Peningkatan keterlibatan serta peran perempuan berpolitik di lembaga legislatif tersebut merupakan suatu hal yang patut diapresiasi, namun demikian terdapa beberapa pertanyaan yang diajakukan banyak pihak berkaitan dengan eran perempuan dalam beroplitik, Antara lain : (1) apakah lebih baik menempatkan sedikit perempuan pada posisi pengambilan keputusan namun mempunyai kapasitas dan kepekaan daripada menempatkan lebih banyak perempuan tetapi tidak mampu mengakomodasi kepentingan perempuan? (soejitpto, 2006:107), (2) Apakah keterlibatan dan peran perempuan dalam politik misalnya sebagai anggota legislatif, benar-benar merupakan representatif perempuan ataukah hanya karena sang suami sudah terlebih dahulu menjadi anggota legislatif atau bahkan hanya karena sebagai pewaris dinasti politik yang diwariskan secara turun-temurun dalam keluarga? (Subono, 2006:82). Dalam pandangan Hannah Arendt, masalah kuantitas bukanlah masalah
penting, yang penting adalah tindakan politik apakah yang dapat dilakukan dalam posisi itu. Jika jumlah banyak namun yang dilakukan masih sebatas kerja (labour) dan karya (work), hal ini tidak akan mencapai Human Condition, yaitu ketika sebuah tindakan merupakan aktivitas produktif, bukan dalam hal material (uang saja) tapi termasuk memperjuangkan nasib sesama demi sebuah kesetaraan. Selanjutnya terkait posisi perempuan dalam dunia legislatif yang hanya pewaris dinasti politik, hal ini tentu tidak dapat dipalingkan begitu saja. Fakta telah mengungkapkan bahwa kebesaran nama laki-laki turut melambungkan nama perempuan dalam pergulatan politiknya. Sehingga saat terbebani suatu amanah, mereka mendapat tugas untuk untuk menunjukan kababilitasnya sebagai seorang wakil yang diberi amanat oleh pemberinya1.
Memang pada kenyataanya representasi perempuan dalam bidang politik masih kurang.

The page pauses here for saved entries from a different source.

(** X3. [_t] of the stand-alone parser returns the text [clean_text]
    returns, except that a blank result is [None]: it never returns the
    empty text. *)
Theorem tidy_is_clean_text (s : string) :
  Scraper._t (Some s)
  = (if Str.truthy (Normalize.clean_text (Some s))
     then Some (Normalize.clean_text (Some s)) else None)
  /\ Scraper._t (Some s) <> Some "".
Proof.
  unfold Scraper._t, Normalize.clean_text. simpl default.
  rewrite strip_collapse.
  assert (Hiff : Str.truthy (Str.collapse_ws (Str.strip s)) = Str.truthy (Str.strip s)).
  { unfold Str.truthy. f_equal.
    destruct (Str.strip s) as [|c r] eqn:Es; [reflexivity|].
    destruct (Str.collapse_ws (String c r)) as [|a q] eqn:Ec; [|reflexivity].
    apply collapse_empty in Ec. rewrite <- Es in Ec. unfold Str.strip in Ec.
    apply rstrip_all_space in Ec. unfold Str.strip in Es. rewrite Es in Ec.
    discriminate Ec. }
  rewrite Hiff. split; [reflexivity|].
  destruct (Str.truthy (Str.strip s)) eqn:Et; [|easy].
  intros [= H]. rewrite H in Hiff. cbv in Hiff. discriminate Hiff.
Qed.

(** ** Integer-ish text *)

Lemma space_facts (c : ascii) :
  Str.is_space c = true ->
  Str.is_digit c = false /\ Scraper.int_char c = false /\ Scraper.money_char c = false.
Proof.
  destruct c as [[] [] [] [] [] [] [] []]; cbv; intros H; try discriminate H; tauto.
Qed.

Lemma upper_char_digit (c : ascii) :
  Str.is_digit (Str.upper_char c) = Str.is_digit c
  /\ (Str.is_digit c = true -> Str.upper_char c = c).
Proof.
  destruct c as [[] [] [] [] [] [] [] []]; split; try reflexivity; cbv; intros H;
    discriminate H.
Qed.

Lemma filter_lstrip (p : ascii -> bool) (s : string) :
  (forall c, Str.is_space c = true -> p c = false) ->
  Str.filter p (Str.lstrip s) = Str.filter p s.
Proof.
  intros Hp. induction s as [|c r IH]; [easy|].
  simpl. destruct (Str.is_space c) eqn:E; [|reflexivity].
  now rewrite (Hp c E).
Qed.

Lemma filter_rstrip (p : ascii -> bool) (s : string) :
  (forall c, Str.is_space c = true -> p c = false) ->
  Str.filter p (Str.rstrip s) = Str.filter p s.
Proof.
  intros Hp. induction s as [|c r IH]; [easy|].
  simpl. destruct (Str.rstrip r) as [|a r'] eqn:Er.
  - rewrite <- IH. destruct (Str.is_space c) eqn:E.
    + now rewrite (Hp c E).
    + reflexivity.
  - rewrite <- IH. reflexivity.
Qed.
(** * SandboxShellTool: session-scoped command dispatcher

    Shallow embedding of [backend/agent/tools/sb_shell_tool.py].

    The Python class keeps a dictionary of session names, talks to a remote
    sandbox through four calls of [self.sandbox.process] and wraps what it
    gets into a [ToolResult].  The embedding is a state-and-exception monad
    over the instance attributes, the collaborator's own state, the entropy
    consumed by [uuid4], the text printed on standard output and a log of
    the collaborator calls that were made. *)

From Stdlib Require Import String Ascii List ZArith Bool Lia DecimalString.
Import ListNotations.
Local Open Scope string_scope.

Set Implicit Arguments.

(** ** Python strings *)

Module PyStr.

(** [s.lstrip(c)] for a one-character set. *)
Fixpoint lstrip (c : ascii) (s : string) : string :=
  match s with
  | EmptyString => EmptyString
  | String a r => if Ascii.eqb a c then lstrip c r else s
  end.

Definition is_empty (s : string) : bool :=
  match s with EmptyString => true | String _ _ => false end.

(** [s.rstrip(c)] for a one-character set. *)
Fixpoint rstrip (c : ascii) (s : string) : string :=
  match s with
  | EmptyString => EmptyString
  | String a r =>
      let r' := rstrip c r in
      if Ascii.eqb a c && is_empty r' then EmptyString else String a r'
  end.

(** [s.strip(c)]: both ends. *)
Definition strip (c : ascii) (s : string) : string := rstrip c (lstrip c s).

(** [c * n]. *)
Fixpoint replicate (n : nat) (c : ascii) : string :=
  match n with
  | O => EmptyString
  | S k => String c (replicate k c)
  end.

(** The truth value of a string in a condition: non-empty. *)
Definition truthy (s : string) : bool := negb (is_empty s).

(** [str(n)] for an [int]. *)
Definition of_int (n : Z) : string := NilZero.string_of_int (Z.to_int n).

Definition starts_with (c : ascii) (s : string) : bool :=
  match s with
  | EmptyString => false
  | String a _ => Ascii.eqb a c
  end.

Fixpoint ends_with (c : ascii) (s : string) : bool :=
  match s with
  | EmptyString => false
  | String a EmptyString => Ascii.eqb a c
  | String _ r => ends_with c r
  end.

(** Two adjacent occurrences of [c] somewhere in [s]. *)
Fixpoint doubled (c : ascii) (s : string) : bool :=
  match s with
  | EmptyString => false
  | String a r => (Ascii.eqb a c && starts_with c r) || doubled c r
  end.

(** [sub in s]. *)
Definition contains (sub s : string) : Prop :=
  exists pre post, s = pre ++ sub ++ post.

End PyStr.

(** ** Python dictionaries with string keys

    A [dict] iterates in insertion order, and [cleanup] walks the keys while
    calling a stateful collaborator, so the order is kept: the dictionary is
    the list of its items, oldest first. *)

Module PyDict.

Definition dict := list (string * string).

Fixpoint get (k : string) (d : dict) : option string :=
  match d with
  | [] => None
  | (k', v) :: r => if String.eqb k k' then Some v else get k r
  end.

(** [k in d]. *)
Definition mem (k : string) (d : dict) : bool :=
  match get k d with Some _ => true | None => false end.

(** [d[k] = v]: in place when the key is there, at the end otherwise. *)
Fixpoint set (k v : string) (d : dict) : dict :=
  match d with
  | [] => [(k, v)]
  | (k', v') :: r =>
      if String.eqb k k' then (k', v) :: r else (k', v') :: set k v r
  end.

(** [del d[k]] (only used on a key that is present). *)
Definition del (k : string) (d : dict) : dict :=
  filter (fun kv => negb (String.eqb k (fst kv))) d.

(** [list(d.keys())]. *)
Definition keys (d : dict) : list string := map fst d.

End PyDict.

(** ** Exceptions and results *)

(** A Python exception: the name of its class, whether it is an instance of
    [Exception], and the text [str(e)] gives.  [is_Exception] is false for
    the classes that derive from [BaseException] only, such as
    [KeyboardInterrupt] and [SystemExit]: an [except Exception] clause does
    not catch them. *)
Record exn := mk_exn {
  exn_type : string;
  is_Exception : bool;
  exn_str : string
}.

Kurangnya representasi perempuan tersebut juga dipengaruhi oleh kondisi budaya yang patriakal yang tidak diimbangi dengan akses dalam bentuk tindakan afirmatif bagi perempuan, seperti pemberian kuota2. Undang-Undang Dasar 1945, bab X, Ayat 27 menyatakan bahwa “Semua warga Negara adalah sama di hadapan hokum dan pemerintah”, sedangkan ayat 28 menjamin “Kebebasan berkumpul dan berserikat, dan kebebasan menyatakan pendapat baik secara lisan maupun tertulis”. Sekalipun demikian, dalam kondisi yang patriakal perempuan menghadapi beberapa kendala untuk mensejajarkan diri dengan laki-laki dalam berbagai bidang.
1 Nugroho, Hastanti Widy. “Peran Politik Perempuan Di Lembaga Legislatif Ditinjau Dari Perspektif Filsafa Politik Hannah Arendt”. UGM.
2 Parawansa, Khofifah Indar. “Hambatan terhadap partisipasi politik perempuan Indonesia” Studi kasus.